During his time writing for A Country Practice, Stuckey began a side project with director William Fitzwater, inspired by his personal interest in opera. At a young age, a friend of Stuckey's father introduced him to opera, which became a life passion. Stuckey and Fitzwater shared the vision of introducing opera to children and together created 13 episodes of The Maestro's Company. This was Australia's first ever show featuring both puppets and live actors, and was released in 1984. In the mid-1980s, Stuckey began writing for Neighbours and for The Restless Years as story editor and script editor.

In 1992, after finishing with A Country Practice, Stuckey moved back to England to write for police drama The Bill, Moon and Son and Frankie's On, starring Frankie Howerd.

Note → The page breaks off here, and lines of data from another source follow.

(** The state reached by [scenario_client_then_worker]. *)
Definition world_of (r : Res unit) : World :=
  match r with Done _ w => w | Abort _ => init end.
Definition client_then_worker : World :=
  world_of (run all_reachable 0 scenario_client_then_worker init).

Lemma evict_worker_that_is_client_panics_witness :
  Broker.clients (broker client_then_worker) !! "x" = Some (Client.mk "x" false ["R"; "T"])
  /\ ("R" ∈ Client.topics (Client.mk "x" false ["R"; "T"]))
  /\ Broker.topics (broker client_then_worker) !! "R" = Some (Topic.mk "R" [] 0 ["x"])
  /\ (Client.name (Client.mk "x" false ["R"; "T"]) ∉ Topic.workers (Topic.mk "R" [] 0 ["x"]))
  /\ remove_worker "x" client_then_worker = Abort Panic.
Proof.
  assert (H1 : Broker.clients (broker client_then_worker) !! "x"
               = Some (Client.mk "x" false ["R"; "T"])) by (vm_compute; reflexivity).
  assert (H2 : "R" ∈ Client.topics (Client.mk "x" false ["R"; "T"]))
    by apply list_elem_of_here.
  assert (H3 : Broker.topics (broker client_then_worker) !! "R"
               = Some (Topic.mk "R" [] 0 ["x"])) by (vm_compute; reflexivity).
  assert (H4 : Client.name (Client.mk "x" false ["R"; "T"]) ∉ Topic.workers (Topic.mk "R" [] 0 ["x"]))
    by apply not_elem_of_nil.
  split; [exact H1|]. split; [exact H2|]. split; [exact H3|]. split; [exact H4|].
  exact (proj2 evict_worker_that_is_client_panics client_then_worker "x" "R" _ _ H1 H2 H3 H4).
Defined.

(** ** Topics left without workers nor clients *)

(** C2 (code bug): after the only worker of [T] is evicted, the row of [T]
    stays in the topic table with an empty worker list and an empty client
    list ([remove_worker] never deletes a topic, unlike [send_response]). *)
Theorem evicted_last_worker_leaves_empty_topic :
  match run w_unreachable 0 scenario_lost_worker init with
  | Done _ w => Broker.topics (broker w) !! "T" = Some (Topic.mk "T" [] 1 [])
  | Abort _ => False
  end.
Proof. vm_compute. reflexivity. Qed.

(** C4 (counterexample): the same run leaves the cursor of [T] at 1 while
    its worker list is empty. *)
Lemma cursor_above_worker_count :
  match run w_unreachable 0 scenario_lost_worker init with
  | Done _ w =>
      exists tp, Broker.topics (broker w) !! "T" = Some tp
                 /\ length (Topic.workers tp) < Topic.next_worker_index tp
  | Abort _ => False
  end.
Proof. vm_compute. eexists. split; [reflexivity | simpl; lia]. Qed.

(** C5 (code bug): from the state of [scenario_client_then_worker], a task
    for [T] selects [x]; the send fails, the eviction of [x] panics, and the
    dispatch loop ends neither with a sent task nor with a parked one. *)
Theorem dispatch_aborts_on_eviction :
  send_task_and_retry x_unreachable 0 (Task.new "T" "R2" "q" 0) client_then_worker
  = Abort Panic.
Proof. vm_compute. reflexivity. Qed.

(** ** Fan-out with a duplicated subscription *)

(** C3 (counterexample): client [c] is twice in the client list of [R];
    the reply on [R] is sent to it twice. *)
Lemma fan_out_duplicate_delivery :
  match run all_reachable 0 (scenario_double_subscription ++ [mkMsg "w" "R" "" "q"]) init with
  | Done _ w => drop 5 (out w) = [Sent "c" "q"; Sent "c" "q"; Debug 1 0 1 0 1]
  | Abort _ => False
  end.
Proof. vm_compute. reflexivity. Qed.

(** ** Timeout sweep with a duplicated subscription *)

(** C8 (counterexample): the task on [R] times out; the row of [R] is
    removed but [c] keeps one [R] in its subscription list. *)
Lemma sweep_keeps_duplicate_subscription :
  match run all_reachable 0 scenario_double_subscription init with
  | Done _ w =>
      match remove_timeout_tasks 60 w with
      | Done _ w' =>
          Broker.topics (broker w') !! "R" = None
          /\ Client.topics <$> (Broker.clients (broker w') !! "c") = Some ["R"]
      | Abort _ => False
      end
  | Abort _ => False
  end.
Proof. vm_compute. split; reflexivity. Qed.

(** ** Relations preserved by broker operations *)

Section Keeps.
Variable P : Broker.t -> Broker.t -> Prop.
Hypothesis P_refl : forall b, P b b.
Hypothesis P_trans : forall b1 b2 b3, P b1 b2 -> P b2 b3 -> P b1 b3.

(** Every successful run of [m] from [w] ends in a broker related to the
    one it started from. *)
Definition keeps_at {A} (w : World) (m : M A) : Prop :=
  forall a w', m w = Done a w' -> P (broker w) (broker w').
Definition keeps {A} (m : M A) : Prop := forall w, keeps_at w m.

Lemma ka_ret {A} w (a : A) : keeps_at w (ret a).
Proof. intros ? ? H. injection H as _ <-. apply P_refl. Qed.

Lemma ka_panic {A} w : keeps_at w (@panic A).
Proof. intros ? ? H. discriminate H. Qed.

Lemma ka_emit w e : keeps_at w (emit e).
Proof. intros ? ? H. injection H as _ <-. apply P_refl. Qed.

Lemma ka_modify w f : P (broker w) (f (broker w)) -> keeps_at w (modify f).
Proof. intros HP ? ? H. injection H as _ <-. exact HP. Qed.

Lemma ka_bind {A B} w (m : M A) (k : A -> M B) :
  keeps_at w m ->
  (forall a w1, m w = Done a w1 -> keeps_at w1 (k a)) ->
  keeps_at w (m ≫= k).
Proof.
  intros Hm Hk b w' H. unfold mbind, M_bind, bind in H.
  destruct (m w) as [a w1|f] eqn:Hmw; [|discriminate H].
  eapply P_trans; [apply (Hm a w1 Hmw) | apply (Hk a w1 eq_refl b w' H)].
Qed.

Lemma ka_gets_bind {A B} w (f : Broker.t -> A) (k : A -> M B) :
  keeps_at w (k (f (broker w))) -> keeps_at w (gets f ≫= k).
Proof. intros H. exact H. Qed.

Lemma ka_of_keeps {A} w (m : M A) : keeps m -> keeps_at w m.
Proof. intros H. apply H. Qed.

Lemma keeps_for_each {A} (f : A -> M unit) (l : list A) :
  (forall x, keeps (f x)) -> keeps (for_each f l).
Proof.
  intros Hf. induction l as [|x l IH]; intros w; simpl.
  - apply ka_ret.
  - apply ka_bind; [apply Hf | intros; apply IH].
Qed.

Lemma keeps_fold_m {A B} (f : A -> B -> M A) (a : A) (l : list B) :
  (forall a x, keeps (f a x)) -> keeps (fold_m f a l).
Proof.
  intros Hf. revert a. induction l as [|x l IH]; intros a w; simpl.
  - apply ka_ret.
  - apply ka_bind; [apply Hf | intros; apply IH].
Qed.
End Keeps.

Ltac ka_step refl trans :=
  match goal with
  | |- keeps_at _ _ (gets _ ≫= _) => apply ka_gets_bind; cbv beta
  | |- keeps_at _ _ (_ ≫= _) => apply (ka_bind _ trans); [auto | intros ?a ?w ?Hrun]
  | |- keeps_at _ _ (ret _) => apply (ka_ret _ refl)
  | |- keeps_at _ _ panic => apply ka_panic
  | |- keeps_at _ _ (emit _) => apply (ka_emit _ refl)
  | |- keeps_at _ _ (modify _) => apply ka_modify; cbv beta
  | |- keeps_at _ _ (upd_clients _) => apply ka_modify; cbv beta
  | |- keeps_at _ _ (upd_topics _) => apply ka_modify; cbv beta
  | |- keeps_at _ ?w (match ?x with _ => _ end) => destruct x eqn:?
  | |- keeps_at _ ?w (if ?x then _ else _) => destruct x eqn:?
  end.

(** *** Worker flags *)

(** No row appears, and the rows that remain keep their worker flag. *)
Definition flags_kept (b b' : Broker.t) : Prop :=
  forall id c', Broker.clients b' !! id = Some c' ->
    exists c, Broker.clients b !! id = Some c /\ Client.is_worker c = Client.is_worker c'.

Lemma flags_kept_refl b : flags_kept b b.
Proof. intros id c' H. eauto. Qed.

Lemma flags_kept_trans b1 b2 b3 : flags_kept b1 b2 -> flags_kept b2 b3 -> flags_kept b1 b3.
Proof.
  intros H12 H23 id c3 H3. destruct (H23 id c3 H3) as (c2 & H2 & E2).
  destruct (H12 id c2 H2) as (c1 & H1 & E1). exists c1. split; congruence.
Qed.

Lemma flags_kept_same_clients b b' :
  Broker.clients b' = Broker.clients b -> flags_kept b b'.
Proof. intros E id c' H. rewrite E in H. eauto. Qed.

Lemma flags_kept_delete b n :
  flags_kept b (Broker.set_clients b (delete n (Broker.clients b))).
Proof.
  intros id c' H. simpl in H. apply lookup_delete_Some in H as [_ H]. eauto.
Qed.

Lemma flags_kept_foldr_delete b (ns : list string) :
  flags_kept b (Broker.set_clients b (foldr delete (Broker.clients b) ns)).
Proof.
  induction ns as [|n ns IH]; simpl.
  - apply flags_kept_same_clients. reflexivity.
  - intros id c' H. simpl in H. apply lookup_delete_Some in H as [_ H]. apply (IH id c' H).
Qed.

Lemma flags_kept_set_topics b m : flags_kept b (Broker.set_topics b m).
Proof. apply flags_kept_same_clients. reflexivity. Qed.

Lemma flags_kept_set_tasks b l : flags_kept b (Broker.set_tasks b l).
Proof. apply flags_kept_same_clients. reflexivity. Qed.

Lemma flags_kept_set_tasks_to_retry b l : flags_kept b (Broker.set_tasks_to_retry b l).
Proof. apply flags_kept_same_clients. reflexivity. Qed.

Lemma flags_kept_set_topics_of_client b n c ts :
  Broker.clients b !! n = Some c ->
  flags_kept b (Broker.set_clients b (<[n := Client.set_topics c ts]> (Broker.clients b))).
Proof.
  intros Hc id c' H. simpl in H. destruct (String.eqb_spec n id) as [<-|Hne].
  - rewrite lookup_insert_eq in H. injection H as <-. exists c. split; [exact Hc | reflexivity].
  - rewrite lookup_insert_ne in H by exact Hne. eauto.
Qed.

Lemma flags_kept_sweep_clients b rt :
  flags_kept b (Broker.set_clients b (sweep_clients rt (Broker.clients b))).
Proof.
  unfold sweep_clients. intros id c' H. simpl in H.
  assert (Hd : forall ns, foldr delete (drop_subscription rt <$> Broker.clients b) ns !! id = Some c' ->
            (drop_subscription rt <$> Broker.clients b) !! id = Some c').
  { induction ns as [|n ns IH]; simpl; [auto|].
    intros Hl. apply lookup_delete_Some in Hl as [_ Hl]. auto. }
  apply Hd in H. rewrite lookup_fmap in H.
  destruct (Broker.clients b !! id) as [c|] eqn:Hc; [|discriminate H].
  injection H as <-. exists c. split; [reflexivity|].
  unfold drop_subscription. destruct (position _ _); reflexivity.
Qed.

Create HintDb flags.
#[local] Hint Resolve flags_kept_refl flags_kept_set_topics flags_kept_set_tasks
  flags_kept_set_tasks_to_retry flags_kept_delete flags_kept_sweep_clients : flags.

#[local] Hint Extern 2 (keeps_at _ _ _) => apply ka_of_keeps : flags.

Ltac flags_solve :=
  repeat (ka_step flags_kept_refl flags_kept_trans);
  eauto with flags.

Lemma flags_send3 deliver identity payload : keeps flags_kept (send3 deliver identity payload).
Proof. intros w. unfold send3. flags_solve. Qed.
#[local] Hint Resolve flags_send3 : flags.

Lemma flags_get_next_worker_name topic_name : keeps flags_kept (get_next_worker_name topic_name).
Proof. intros w. unfold get_next_worker_name. flags_solve. Qed.
#[local] Hint Resolve flags_get_next_worker_name : flags.

Lemma flags_remove_worker worker_name : keeps flags_kept (remove_worker worker_name).
Proof.
  intros w. unfold remove_worker. flags_solve.
  unfold remove_worker_from_topics.
  apply (keeps_for_each _ flags_kept_refl flags_kept_trans).
  intros x w'. flags_solve.
Qed.
#[local] Hint Resolve flags_remove_worker : flags.

Lemma flags_send_task deliver now task : keeps flags_kept (send_task deliver now task).
Proof. intros w. unfold send_task. flags_solve. Qed.
#[local] Hint Resolve flags_send_task : flags.

Lemma flags_dispatch deliver now fuel task : keeps flags_kept (dispatch deliver now fuel task).
Proof.
  revert task. induction fuel as [|fuel IH]; intros task w; simpl.
  - intros a w' H. discriminate H.
  - flags_solve.
Qed.
#[local] Hint Resolve flags_dispatch : flags.

Lemma flags_send_task_and_retry deliver now task :
  keeps flags_kept (send_task_and_retry deliver now task).
Proof. intros w. unfold send_task_and_retry. apply flags_dispatch. Qed.
#[local] Hint Resolve flags_send_task_and_retry : flags.

Lemma flags_respond_to deliver topic payload name :
  keeps flags_kept (respond_to deliver topic payload name).
Proof.
  intros w. unfold respond_to. flags_solve.
  apply flags_kept_set_topics_of_client. assumption.
Qed.
#[local] Hint Resolve flags_respond_to : flags.

Lemma flags_send_response deliver topic_name payload :
  keeps flags_kept (send_response deliver topic_name payload).
Proof.
  intros w. unfold send_response. flags_solve.
  apply (keeps_for_each _ flags_kept_refl flags_kept_trans). eauto with flags.
Qed.
#[local] Hint Resolve flags_send_response : flags.

Lemma flags_retry_tasks deliver now : keeps flags_kept (retry_tasks deliver now).
Proof.
  intros w. unfold retry_tasks. flags_solve.
  apply (keeps_for_each _ flags_kept_refl flags_kept_trans). eauto with flags.
Qed.
#[local] Hint Resolve flags_retry_tasks : flags.

Lemma flags_remove_timeout_tasks now : keeps flags_kept (remove_timeout_tasks now).
Proof.
  intros w. unfold remove_timeout_tasks. flags_solve.
  apply (keeps_fold_m _ flags_kept_refl flags_kept_trans).
  intros kept task w'. unfold sweep_task. flags_solve.
Qed.
#[local] Hint Resolve flags_remove_timeout_tasks : flags.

By 1993, Stuckey found himself back in Australia writing for the animation The Adventures of Blinky Bill and Blue Heelers. He then returned to writing for Neighbours as story editor.

== Book ==
In 1959, Stuckey wrote the book My Mate Charlie, a fictional comedic novel based on his father and his father's best friend (from whom Hugh got his middle name). The book was published by Horwitz Publications and featured on In Melbourne Tonight, with host Graham Kennedy recommending it to his viewers.

== Awards ==
During the 1970s, J.C. Williamson Theatres Limited held a competition whereby the winner was guaranteed production of their winning play. Stuckey and writing partner Jack Brown won the competition with their murder mystery Over My Dead Body. They were paid the £5000 award money but shortly after winning the prize, J.C. Williamson Theatre Ltd went bankrupt and the play was never performed.

In 2005, Stuckey was awarded the Fred Parsons Award for his contribution to Australian comedy.

== Australian Writers' Guild ==
In 1962, Stuckey was one of the founding members of the Australian Writers' Guild. He served as national vice-president under the presidency of renowned playwright David Williamson.